Regulation of the expression of NADP-malic enzyme by UV-B, red and far-red light in maize seedlings

• Main Authors: P. Casati, M.F. Drincovich, G.E. Edwards, C.S. Andreo
• Format: Article
• Language: English
• Published: Associação Brasileira de Divulgação Científica 1999-10-01
• Series: Brazilian Journal of Medical and Biological Research
• Subjects: C4 photosynthesis; NADP-malic enzyme; UV-B radiation; photosynthesis; red light; far-red light
• Online Access: http://www.scielo.br/scielo.php?script=sci_arttext&pid=S0100-879X1999001000002
• ISSN: 0100-879X; 1414-431X

The induction of nicotinamide adenine dinucleotide phosphate-malic enzyme (NADP-ME) in etiolated maize (Zea mays) seedlings by UV-B and UV-A radiation, and different levels of photosynthetically active radiation (PAR, 400-700 nm) was investigated by measuring changes in activity, protein quantity and RNA levels as a function of intensity and duration of exposure to the different radiations.
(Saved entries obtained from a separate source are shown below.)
Lemma settles_wellFormed (s s' : t) : settles s s' -> wellFormed s -> wellFormed s'.
Proof.
  intros [Hreg Hobjs] [Hnd Hkeyed]. split.
  - eapply sublist_NoDup; [exact Hnd|]. apply sublist_map, Hreg.
  - intros k r Hin.
    assert (Hin0 : In (k, r) (activeMonitors s)).
    { apply list_elem_of_In. eapply elem_of_sublist; [|exact Hreg].
      apply list_elem_of_In, Hin. }
    destruct (Hkeyed k r Hin0) as (info & Hobj & Hkey).
    destruct (Hobjs r info Hobj) as (info' & Hobj' & Hkey').
    exists info'. split; [exact Hobj'|congruence].
Qed.

Lemma settles_same (f : t -> t) :
  (forall s, activeMonitors (f s) = activeMonitors s) ->
  (forall s, objects (f s) = objects s) ->
  preserves settles (modify f).
Proof.
  intros Hreg Hobjs. apply preserves_modify. intros s. split.
  - rewrite Hreg. reflexivity.
  - intros r info Hobj. exists info. rewrite Hobjs. tauto.
Qed.

Lemma settles_delete (k : jsstring) :
  preserves settles
    (modify (fun s => with_activeMonitors (Map_delete k (activeMonitors s)) s)).
Proof.
  apply preserves_modify. intros s. split.
  - apply Map_delete_sublist.
  - intros r info Hobj. exists info. tauto.
Qed.

Lemma settles_update (r : ref) (f : MonitorInfo.t -> MonitorInfo.t) :
  (forall info, MonitorInfo.md5Hash (f info) = MonitorInfo.md5Hash info) ->
  preserves settles (update r f).
Proof.
  intros Hf s. unfold exec, update, deref, modify. rewrite bind_run.
  destruct (objects s !! r) as [info|] eqn:Hobj; cbn [snd]; [|reflexivity].
  split; [reflexivity|].
  intros r' info' Hobj'.
  change (objects (with_objects (<[r:=f info]> (objects s)) s))
    with (<[r:=f info]> (objects s)).
  destruct (decide (r = r')) as [Heq|Hne].
  - subst r'. exists (f info). split.
    + apply list_lookup_insert_eq. eapply lookup_lt_Some, Hobj.
    + rewrite Hf. congruence.
  - exists info'. split; [|reflexivity].
    rewrite list_lookup_insert_ne by exact Hne. exact Hobj'.
Qed.
(** * Turtle population engine: temperature-dependent sex ratio

    A shallow embedding of [streamlit_app.py]: the module constants,
    [get_female_ratio], [logistic_growth], [simulate_population] and the data
    that [animate_scenario] hands to the plot.  Python integers are [Z];
    Python and NumPy floats are IEEE 754 binary64 values ([spec_float] with
    the operations of [SpecFloat] at precision 53); exceptions are an error
    monad. *)

From Stdlib Require Import ZArith List Bool Lia Reals Lra SpecFloat.
From Stdlib Require String.
Import ListNotations.
Import String.StringSyntax.
Delimit Scope string_scope with string.
Local Open Scope Z_scope.

(** ** Exceptions *)

Inductive exn := ValueError | OverflowError | ZeroDivisionError | IndexError.

Inductive result (A : Type) : Type :=
| Ok (a : A)
| Raise (e : exn).
Arguments Ok {A} a.
Arguments Raise {A} e.

Definition bind {A B} (r : result A) (k : A -> result B) : result B :=
  match r with
  | Ok a => k a
  | Raise e => Raise e
  end.

Notation "x <- c ;; k" := (bind c (fun x => k))
  (at level 61, c at next level, right associativity).
Notation "' p <- c ;; k" := (bind c (fun x => let p := x in k))
  (at level 61, p pattern, c at next level, right associativity).

(** ** binary64 arithmetic *)

Module B64.

Definition prec : Z := 53.
Definition emax : Z := 1024.
Definition emin : Z := SpecFloat.emin prec emax.
Definition fexp : Z -> Z := SpecFloat.fexp prec emax.

Definition float := spec_float.

Definition add : float -> float -> float := SFadd prec emax.
Definition sub : float -> float -> float := SFsub prec emax.
Definition mul : float -> float -> float := SFmul prec emax.
Definition div : float -> float -> float := SFdiv prec emax.
Definition opp : float -> float := SFopp.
Under low levels of PAR, exposure to UV-B radiation but not UV-A radiation for 6 to 24 h caused a marked increase in the enzyme levels similar to that observed under high PAR in the absence of UV-B. UV-B treatment of green leaves following a 12-h dark period also caused an increase in NADP-ME expression. Exposure to UV-B radiation for only 5 min resulted in a rapid increase of the enzyme, followed by a more gradual rise with longer exposure up to 6 h. Low levels of red light for 5 min or 6 h were also effective in inducing NADP-ME activity equivalent to that obtained with UV-B radiation. A 5-min exposure to far-red light following UV-B or red light treatment reversed the induction of NADP-ME, and this effect could be eliminated by further treatment with UV-B or red light. These results indicate that physiological levels of UV-B radiation can have a positive effect on the induction of this photosynthetic enzyme. The reducing power and pyruvate generated by the activity of NADP-ME may be used for respiration, in cellular repair processes and as substrates for fatty acid synthesis required for membrane repair.